Records excerpted from a collection
Lemma dir_namev_spec p base b x s :
  vinv s → nul ∉ p → start_vnode s p base = Some b → vnodes (v_fs s) !! b = Some x →
  linked (data s) (inode x) = true →
  ∃ r s', dir_namev p base s = Ret r s' ∧ vinv s' ∧ hframe (held s) s s' ∧
    dir_result (held s) (resolve_path (data s) (inode x) p) r s'.
Proof.
  intros Hi Hn Hb Hx Hl. pose proof (char_at_end p 0 Hn) as H0. rewrite drop_0 in H0.
  destruct (decide (p = [])) as [->|Hne].
  { exists (- EINVAL, None), s. by split_and!. }
  replace (resolve_path _ _ p) with (resolve (data s) (inode x) (components p) (trailing p)) by (by destruct p).
  destruct (vref_spec s b x Hi Hx) as (s1 & E1 & Hi1 & Hf1 & Hvn & _ & Hh1).
  assert (∀ w, 0 <= held s w) as Hg by (intros w; by apply held_nonneg).
  assert (hframe (held s) s s1) as HG1 by (apply vframe_hframe; [done|done|ledger]).
  unfold dir_namev. rewrite bool_decide_eq_false_2 by naive_solver.
  erewrite bind_step by reflexivity. rewrite (bind_step _ _ _ _ _ (start_vnode_eq _ _ _ _ Hb)).
  rewrite (bind_step _ _ _ _ _ E1). cbn zeta.
  pose proof (skip_slashes_spec p (length p) 0) as Hsk. rewrite drop_0 in Hsk. specialize (Hsk ltac:(lia)).
  pose proof (skip_slashes_le p (length p) 0 ltac:(lia)) as Hle.
  rewrite <- (components_after p), <- Hsk. remember (skip_slashes (length p) p 0) as i eqn:Hi0.
  destruct (decide (drop i p = [])) as [He|He].
  - assert (dir_namev_loop (length p) p i None b s1 = Ret (Return 0 (Some (dot, 1%nat, b))) s1) as Hloop.
    { destruct p; [done|]. cbn [dir_namev_loop length].
      by rewrite bool_decide_eq_true_2 by (by rewrite char_at_end). }
    rewrite (bind_step _ _ _ _ _ Hloop), He. do 2 eexists. split_and!; [reflexivity|done..|].
    do 4 eexists. split_and!; [done..|by rewrite Hvn|done|done].
  - rewrite <- (hframe_resolve _ _ _ _ _ _ HG1 Hl).
    destruct (walk_spec (held s) p (length p) i None b x s1) as (r & s' & E & Hi' & Hf' & HR); try done.
    + by rewrite Hvn.
    + by eapply hframe_linked.
    + intros w. rewrite Hh1. simpl. lia.
    + rewrite Hsk in *. by apply after_slashes_name.
    + rewrite length_drop. lia.
    + exists r, s'. split_and!; [done..|by eapply hframe_trans|done].
Qed.

(** C18. [dir_namev] refines the reference resolver: for every path, and from
    the root, the given base or the working directory, it returns the
    directory and last component the resolver gives, with one reference to
    that directory, or the resolver's error (EINVAL for the empty path,
    ENAMETOOLONG, ENOTDIR, also for a file name followed by a slash, ENOENT
    for a missing intermediate component), with no reference left over; no
    other reference, open file or working directory is affected. *)
Theorem dir_namev_resolves p base b x s :
  vinv s → nul ∉ p → start_vnode s p base = Some b → vnodes (v_fs s) !! b = Some x →
  linked (data s) (inode x) = true →
  ∃ r s', dir_namev p base s = Ret r s' ∧ vinv s' ∧ vframe s s' ∧
    match resolve_path (data s) (inode x) p with
    | inl e => r = (- e, None) ∧ ∀ w, held s' w = held s w
    | inr (j, n) => ∃ name len d y, r = (0, Some (name, len, d)) ∧ take len name = n ∧
        vnodes (v_fs s') !! d = Some y ∧ inode y = j ∧ ∀ w, held s' w = held s w + one d w
    end.
Proof.
  intros Hi Hn Hb Hx Hl.
  destruct (dir_namev_spec p base b x s) as (r & s' & E & Hi' & Hf & HR); [done..|].
  exists r, s'. split_and!; [done..|by apply hframe_vframe|exact HR].
Qed.

(** ** [open_namev] *)

Definition wants_write (flag : Z) : bool :=
  negb (Z.land flag O_WRONLY =? 0) || negb (Z.land flag O_RDWR =? 0).

(** What [open_namev] returns for a file of the reference resolver. *)
Definition open_result (G : vnptr → Z) (D : fsdata) (flag : Z) (R : Z + ino) (r : Z * option vnptr) (s : vst) : Prop :=
  match R with
  | inl e => r = (- e, None) ∧ ∀ w, held s w = G w
  | inr j =>
      if wants_write flag && isdir D j then r = (- EISDIR, None) ∧ ∀ w, held s w = G w
      else ∃ v y, r = (0, Some v) ∧ vnodes (v_fs s) !! v = Some y ∧ inode y = j ∧
        ∀ w, held s w = G w + one v w
  end.

Lemma vops_of_eq s v x k : vnodes (v_fs s) !! v = Some x → vn_ops x = Some k → vops_of v s = Ret (vops_tab k) s.
Proof. intros Hx Hk. unfold vops_of. rewrite (bind_step _ _ _ _ _ (vnode_at_eq _ _ _ Hx)), Hk. done. Qed.

(** The vnode of a reference held throughout. *)
Lemma hframe_held G b s s' x :
  hframe (λ w, G w + one b w) s s' → vnodes (v_fs s) !! b = Some x → (∀ w, 0 <= G w) →
  vnodes (v_fs s') !! b = Some x.
Proof. intros F Hx Hg. apply F; [done|]. cbn beta. rewrite one_same. specialize (Hg b). lia. Qed.

(** The end of [open_namev], when the file exists. *)
Lemma open_found G d x v y s flag :
  vinv s → vnodes (v_fs s) !! d = Some x → vnodes (v_fs s) !! v = Some y →
  (∀ w, held s w = G w + one d w + one v w) → (∀ w, 0 <= G w) →
  ∃ r s', (rops ← vops_of v;
     if (negb (Z.land flag O_WRONLY =? 0) || negb (Z.land flag O_RDWR =? 0))
        && bool_decide (is_Some (op_mkdir rops)) then
       vput v;; vput d;; mret (- EISDIR, None)
     else vput d;; mret (0, Some v)) s = Ret r s' ∧ vinv s' ∧ hframe G s s' ∧
    open_result G (data s) flag (inr (inode y)) r s'.
Proof.
  intros Hi Hx Hy Hh Hg. destruct (ok_ops _ _ _ (vi_ok _ Hi _ _ Hy)) as (k & Hk & _ & Hmk & _).
  rewrite (bind_step _ _ _ _ _ (vops_of_eq _ _ _ _ Hy Hk)). unfold open_result.
  assert (bool_decide (is_Some (op_mkdir (vops_tab k))) = isdir (data s) (inode y)) as ->.
  { rewrite (bool_decide_ext _ _ Hmk). by destruct (isdir _ _). }
  fold (wants_write flag). destruct (wants_write flag && _).
  - destruct (put_step (λ w, G w + one d w) v s) as (s1 & E1 & Hi1 & Hh1 & Hf1); [done|ledger..|].
    destruct (put_step G d s1) as (s2 & E2 & Hi2 & Hh2 & Hf2); [done..|].
    do 2 eexists. rewrite (bind_step _ _ _ _ _ E1), (bind_step _ _ _ _ _ E2). split_and!; [done|done| |done|done].
    eapply hframe_trans; [|done]. eapply hframe_mono; [|done]. ledger.
  - destruct (put_step (λ w, G w + one v w) d s) as (s1 & E1 & Hi1 & Hh1 & Hf1); [done|ledger..|].
    do 2 eexists. rewrite (bind_step _ _ _ _ _ E1). split_and!; [done|done| |].
    + eapply hframe_mono; [|done]. ledger.
    + exists v, y. split_and!; [done| |done..]. by eapply hframe_held.
Qed.

(** When it does not. *)
Lemma open_missing G d y s0 s flag e name len :
  vinv s → vnodes (v_fs s) !! d = Some y → (∀ w, held s w = G w + one d w) → (∀ w, 0 <= G w) →
  hframe G s0 s → Z.land flag O_CREAT = 0 →
  ∃ r s', (ops ← vops_of d;
      (if negb (Z.land flag O_CREAT =? 0) then
         KASSERT (bool_decide (is_Some (op_create ops))) "NULL != res_dir_vnode->vn_ops->create"
       else mret ());;
      if negb (Z.land flag O_CREAT =? 0) && (- e =? - ENOENT) then
        create ← deref (op_create ops) "res_dir_vnode->vn_ops->create";
        '(createReturnCode, r) ← create d name len;
        vput d;;
        mret (createReturnCode, r)
      else vput d;; mret (- e, None)) s = Ret r s' ∧ vinv s' ∧ hframe G s0 s' ∧
    open_result G (data s0) flag (inl e) r s'.
Proof.
  intros Hi Hy Hh Hg Hf Hcr. destruct (ok_ops _ _ _ (vi_ok _ Hi _ _ Hy)) as (k & Hk & _).
  rewrite (bind_step _ _ _ _ _ (vops_of_eq _ _ _ _ Hy Hk)), Hcr. change (negb (0 =? 0)) with false. cbn [andb].
  erewrite bind_step by reflexivity. destruct (put_step G d s) as (s1 & E1 & Hi1 & Hh1 & Hf1); [done..|].
  do 2 eexists. rewrite (bind_step _ _ _ _ _ E1). split_and!; [done..|by eapply hframe_trans|done].
Qed.

Lemma open_namev_spec p flag base b x s :
  vinv s → nul ∉ p → start_vnode s p base = Some b → vnodes (v_fs s) !! b = Some x →
  linked (data s) (inode x) = true → Z.land flag O_CREAT = 0 →
  ∃ r s', open_namev p flag base s = Ret r s' ∧ vinv s' ∧ hframe (held s) s s' ∧
    open_result (held s) (data s) flag (resolve_file (data s) (inode x) p) r s'.
Proof.
  intros Hi Hn Hb Hx Hl Hcr. assert (∀ w, 0 <= held s w) as Hg by (intros w; by apply held_nonneg).
  destruct (dir_namev_spec p base b x s) as (r & s1 & E1 & Hi1 & Hf1 & HR); [done..|].
  unfold open_namev, resolve_file. rewrite (bind_step _ _ _ _ _ E1).
  destruct (resolve_path _ _ p) as [e|[j n]] eqn:Hres.
  { destruct HR as [-> Hh]. pose proof (resolve_error_pos _ _ _ _ Hres).
    replace (- e <? 0) with true by lia. by exists (- e, None), s1. }
  destruct HR as (name & len & d & y & -> & <- & Hy & <- & Hh1). change (0 <? 0) with false. cbn iota.
  erewrite bind_step by reflexivity.
  pose proof (resolve_path_linked _ _ _ _ _ Hl Hres) as Hlj.
  destruct (hf_view _ _ _ Hf1 _ Hlj) as (Hlj1 & Hdj & Hej). rewrite Hlj in Hlj1.
  pose proof (lookup_step (held s) d y s1 name len Hi1 Hy Hlj1 Hh1 Hg) as Hlk. rewrite Hdj, Hej in Hlk.
  destruct errno_enoent_enotdir as (_ & ? & ?).
  destruct (isdir (data s) (inode y)); cbn [negb].
  2:{ rewrite (bind_step _ _ _ _ _ Hlk). cbn iota. replace (- ENOTDIR <? 0) with true by lia.
      by apply (open_missing (held s) d y s s1). }
  destruct (dirent (data s) (inode y) (take len name)) as [j|] eqn:Hj.
  - destruct Hlk as (v & z & s2 & E2 & Hi2 & Hz & <- & Hh2 & Hf2).
    assert (hframe (held s) s s2) by (eapply hframe_trans; [done|]; eapply hframe_mono; [|done]; ledger).
    rewrite (bind_step _ _ _ _ _ E2). change (0 <? 0) with false. cbn iota. erewrite bind_step by reflexivity.
    destruct (open_found (held s) d y v z s2 flag) as (r & s3 & E3 & Hi3 & Hf3 & HR); [done| |done..|].
    { by eapply hframe_held. }
    exists r, s3. split_and!; [done..|by eapply hframe_trans|].
    destruct (hf_view (held s) s s2 ltac:(done) (inode z)) as (_ & Hd & _).
    { by eapply dirent_linked. }
    unfold open_result in *. by rewrite Hd in HR.
  - destruct Hlk as (s2 & E2 & Hi2 & Hh2 & Hf2). rewrite (bind_step _ _ _ _ _ E2). cbn iota.
    replace (- ENOENT <? 0) with true by lia. apply (open_missing (held s) d y s s2); try done.
    + by eapply hframe_held.
    + eapply hframe_trans; [done|]. eapply hframe_mono; [|done]. ledger.
Qed.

Task goal -
The lines above from the one containing "open_result (held s)" through the one containing "(resolve_error_pos _ _ _ _ Hres)." are to be set down exactly, and no others.

Task answer -
    open_result (held s) (data s) flag (resolve_file (data s) (inode x) p) r s'.
Proof.
  intros Hi Hn Hb Hx Hl Hcr. assert (∀ w, 0 <= held s w) as Hg by (intros w; by apply held_nonneg).
  destruct (dir_namev_spec p base b x s) as (r & s1 & E1 & Hi1 & Hf1 & HR); [done..|].
  unfold open_namev, resolve_file. rewrite (bind_step _ _ _ _ _ E1).
  destruct (resolve_path _ _ p) as [e|[j n]] eqn:Hres.
  { destruct HR as [-> Hh]. pose proof (resolve_error_pos _ _ _ _ Hres).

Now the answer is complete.